(** The caller's steps that are no look. *)
Lemma caller_plain_inv w sh c dog s' :
  guard_inv (mk_System sh c dog) → caller_look (ca_phase c) = None →
  caller_next w (mk_System sh c dog) = Some s' → guard_inv s' ∧ shared_grows sh (sy_shared s').
Proof.
  intros [Hcon Hcl Hca _ Hd] Hph E. cbn in *. unfold caller_next in E.
  assert (∀ sh', sh_tripped sh' = sh_tripped sh → sh_by_caller sh' = sh_by_caller sh → sh_left sh' = sh_left sh →
    sh_now sh' = sh_now sh → shared_grows sh sh' ∧ caused sh' ∧ ∀ pc, dog_look dog = Some pc → look_caused sh' pc) as Hkeep.
  { intros sh' ????. assert (shared_grows sh sh') by (apply shared_grows_flags; auto; lia).
    split_and!; [done|eapply caused_grows; eauto; lia|by eapply dog_look_grows]. }
  destruct (Hkeep sh) as (?&?&?); [done..|].
  destruct (Hkeep (set_client None sh)) as (?&?&?); [done..|].
  destruct (Hkeep (set_done sh)) as (?&?&?); [done..|]. clear Hkeep.
  destruct sh as [tripped by_caller client done now gone], c as [phase response retries sent answers]. cbn in *.
  destruct phase; try destruct transport as [| |stopped []]; try discriminate;
    repeat case_match; simplify_eq; (split; [split; cbn; try done|done]);
    try (by intros ? [= <-]); revert Hcon; control_cases.
Qed.
(** The caller's looks, at a site or in the upload hook. *)
Lemma caller_look_inv w sh c dog pc s' :
  guard_inv (mk_System sh c dog) → caller_look (ca_phase c) = Some pc →
  caller_next w (mk_System sh c dog) = Some s' → guard_inv s' ∧ shared_grows sh (sy_shared s').
Proof.
  intros [Hcon Hcl Hca Hcp Hd] Hph E. cbn in *. specialize (Hcp _ Hph). unfold caller_next in E.
  destruct (look_next (wo_cancelled w) pc sh) as [sh1 next] eqn:El.
  destruct (look_next_spec _ _ _ _ _ El Hca Hcp) as [Hg Hca1 Hcl1 Hdn1 Hpc Hans].
  pose proof (dog_look_grows _ _ _ Hg Hd) as Hd1. pose proof (sg_tripped _ _ Hg) as Ht.
  destruct (ca_phase c) as [site pc1| | |[| |stopped [pc1|]]| | | | | | | | | | | |] eqn:Ep; try done;
    injection Hph as ->; rewrite El in E.
  - destruct next as [pc'|tripped]; [|destruct (Hans _ eq_refl) as [Ht1 Ht0]; destruct (looked _ _ _ _) as [sh2 c2] eqn:Ek];
      injection E as <-; cbn in *.
    + split; [|done]. split; cbn; auto; [rewrite Hdn1; by eapply control_looking|by rewrite Hcl1|by intros ? [= <-]; auto].
    + destruct (looked_client _ _ _ _ _ _ Ek ltac:(by rewrite Hcl1, Hcl)) as (?&Ht2&Hg2&?&Hload). split; [|by etrans].
      split; cbn; auto; [|by intros p ->%Hload|by eapply dog_look_grows].
      rewrite <- Hdn1, Ht0 in Hcon. pose proof (looked_control _ pc _ _ _ _ _ dog Ek Ht1 Hcon) as Hc2.
      by rewrite Ht2, Ht1.
  - injection E as <-. split; [|done]. split; cbn; auto; [rewrite Hdn1; by eapply control_posting|by rewrite Hcl1|].
    destruct next as [pc'|]; [|done]. by intros ? [= <-]; auto.
Qed.
Lemma caller_next_inv w s s' :
  guard_inv s → caller_next w s = Some s' → guard_inv s' ∧ shared_grows (sy_shared s) (sy_shared s').
Proof.
  destruct s as [sh c dog]. intros Hinv E. destruct (caller_look (ca_phase c)) eqn:El;
    [by eapply caller_look_inv|by eapply caller_plain_inv].
Qed.

(** The watchdog's. *)
Ltac phase_cases phase :=
  destruct phase as [[] ?| | |[| |? [?|]]| |[]| | | | | |[]| | | |].
Lemma control_dog_look tripped tripped' done phase was pc pc' :
  control tripped done phase (DogLook was pc) = true → (tripped = true → tripped' = true) →
  control tripped' done phase (DogLook was pc') = true.
Proof. phase_cases phase; control_cases. Qed.
Lemma control_dog_answer tripped done phase was pc :
  control tripped done phase (DogLook was pc) = true →
  control tripped done phase
    (if tripped then if was then DogStop else DogNotify else DogNext) = true.
Proof. phase_cases phase; control_cases. Qed.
----------------
YOUR GOAL:
Scan the entries above for the line containing "pose proof (dog_look_grows", and copy it and all lines after it exactly, down to and including the line containing "split; [|by etrans].".

PROBLEM SOLUTION:
  pose proof (dog_look_grows _ _ _ Hg Hd) as Hd1. pose proof (sg_tripped _ _ Hg) as Ht.
  destruct (ca_phase c) as [site pc1| | |[| |stopped [pc1|]]| | | | | | | | | | | |] eqn:Ep; try done;
    injection Hph as ->; rewrite El in E.
  - destruct next as [pc'|tripped]; [|destruct (Hans _ eq_refl) as [Ht1 Ht0]; destruct (looked _ _ _ _) as [sh2 c2] eqn:Ek];
      injection E as <-; cbn in *.
    + split; [|done]. split; cbn; auto; [rewrite Hdn1; by eapply control_looking|by rewrite Hcl1|by intros ? [= <-]; auto].
    + destruct (looked_client _ _ _ _ _ _ Ek ltac:(by rewrite Hcl1, Hcl)) as (?&Ht2&Hg2&?&Hload). split; [|by etrans].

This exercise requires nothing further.